(** C17. A response settles its generation: for the newest state of the lane, while its effect is pending, the session stores the
    response as the entry that was reserved for it at the tip of the lane, its usage, the next state and, exactly if the
    answer is final, the end of the operation; the answer, the state and the outcome are the ones of its stop
    reason, and a transient error waits for a retry only within the budget.  For any other state nothing is stored and
    the answer is to wait. *)
Theorem response_settles_generation lane tip state response now w : in_lane lane tip (session w) → state ∈ lane_generations lane (session w) →
  g_status (r_body state) = gen_effect_pending → fresh_ids state (session w) →
  let '(w', r) := settle lane state response now w in
  (last (lane_generations lane (session w)) = Some state →
    ∃ a next finish, r = Ok a ∧ answer_means state response now a (n_body next) finish ∧
      committed (session w) (session w') lane tip now
        (mkCommitGeneration lane (r_id state, gen_effect_pending) (messageEntry response (g_responseEntryId (r_body state))) (usageRecord state response)
           next ((λ o, finishedRecord state o (Some response)) <$> finish))) ∧
  (last (lane_generations lane (session w)) ≠ Some state → w' = w ∧ (r = Ok (waiting_retry None) ∨ r = Ok (waiting_deferred None))).
Proof.
  intros I Hin Hs Hf.
  assert (Hold : last (lane_generations lane (session w)) ≠ Some state → ∀ next finish, commit lane state response next finish now w = (w, Ok false)).
  { intros Hne next finish. unfold commit, on_session, commitGenerationOutcome. rewrite stres_bind_eq. unfold check. cbn [cg_lane]. rewrite current_generation_eq.
    cbv zeta beta iota. cbn [cg_expected]. destruct (last _) as [c|] eqn:El; [|by destruct w]. unfold is_generation. cbn [fst snd].
    destruct (decide (r_id c = r_id state)) as [E|E].
    - destruct Hne. f_equal. apply (same_generation lane (session w)); [apply I | by apply ToolExecutionProps.last_elem | done | done].
    - rewrite bool_decide_eq_false_2 by done. cbn [andb]. by destruct w. }
  assert (Hnew : last (lane_generations lane (session w)) = Some state → ∀ next finish, (∃ st, st ≠ gen_effect_pending ∧ n_id next = n_id (same_ids state st None None)) → n_lane next = r_lane state →
    ∃ s', commit lane state response next ((λ o, finishedRecord state o (Some response)) <$> finish) now w = (w <| session := s' |>, Ok true) ∧
      committed (session w) s' lane tip now (mkCommitGeneration lane (r_id state, gen_effect_pending) (messageEntry response (g_responseEntryId (r_body state)))
        (usageRecord state response) next ((λ o, finishedRecord state o (Some response)) <$> finish))).
  { intros Hc next finish Hi Hl. apply commit_in_lane; try done. by destruct finish. }
  destruct (settle lane state response now w) as [w' r] eqn:E. split; intros Hc; [specialize (Hnew Hc); clear Hold | specialize (Hold Hc); clear Hnew].
  - assert (Ht : ∀ t yes no, (∀ next, g_status next = terminal_status t → answer_means state response now yes next (terminal_outcome t)) →
      ((commitTerminal lane state response t now w).1, let* c := (commitTerminal lane state response t now w).2 in Ok (if c : bool then yes else no)) = (w', r) →
      ∃ a next finish, r = Ok a ∧ answer_means state response now a (n_body next) finish ∧
        committed (session w) (session w') lane tip now (mkCommitGeneration lane (r_id state, gen_effect_pending)
          (messageEntry response (g_responseEntryId (r_body state))) (usageRecord state response) next ((λ o, finishedRecord state o (Some response)) <$> finish))).
    { intros t yes no Hy Ec. destruct (Hnew (same_ids state (terminal_status t) None None) (terminal_outcome t) ltac:(eexists; split; [|reflexivity]; by destruct t) eq_refl) as (s' & E' & Hs').
      unfold commitTerminal in Ec. rewrite E' in Ec. injection Ec as <- <-. exists yes, (same_ids state (terminal_status t) None None), (terminal_outcome t).
      split_and!; [done | by apply Hy | exact Hs']. }
    unfold settle in E. destruct (am_stopReason response) eqn:Er.
    all: try (eapply Ht; [|exact E]; intros next Hn; cbn; rewrite Er, Hn; split_and!; try done; rewrite !not_elem_of_cons; split_and!; try done; apply not_elem_of_nil).
    + destruct (Retry.isRetryableAssistantError response && retriesRemaining (r_body state)) eqn:Et.
      * apply andb_true_iff in Et. destruct (Hnew (retry_state state response now) None) as (s' & E' & Hs'); [by exists gen_retry_wait | done |].
        cbn [fmap option_fmap option_map] in E', Hs'. cbv zeta in E. rewrite E' in E. injection E as <- <-. eexists _, (retry_state state response now), None.
        split; [reflexivity|]. split; [|exact Hs']. cbn. rewrite Er. split_and!; try done; apply Et.
      * eapply Ht; [|exact E]. intros next Hn. cbn. rewrite Er, Hn. split_and!; try done. left. split; [done|]. intros [E1 E2]. by rewrite E1, E2 in Et.
    + destruct (am_deferred response) as [d|] eqn:Ed; (eapply Ht; [|exact E]); intros next Hn; cbn; rewrite Er, Hn; split_and!; try done; by right.
  - unfold settle, commitTerminal in E. rewrite !Hold in E. cbn in E.
    destruct (am_stopReason response); [..|destruct (am_deferred response)]; try (injection E as <- <-; auto).
    destruct (_ && _); injection E as <- <-; auto.
Qed.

◆ ACTIVITY:
State the number of lines in this listing that contain the string "eapply", and add nothing else.

◆ SOLUTION:
3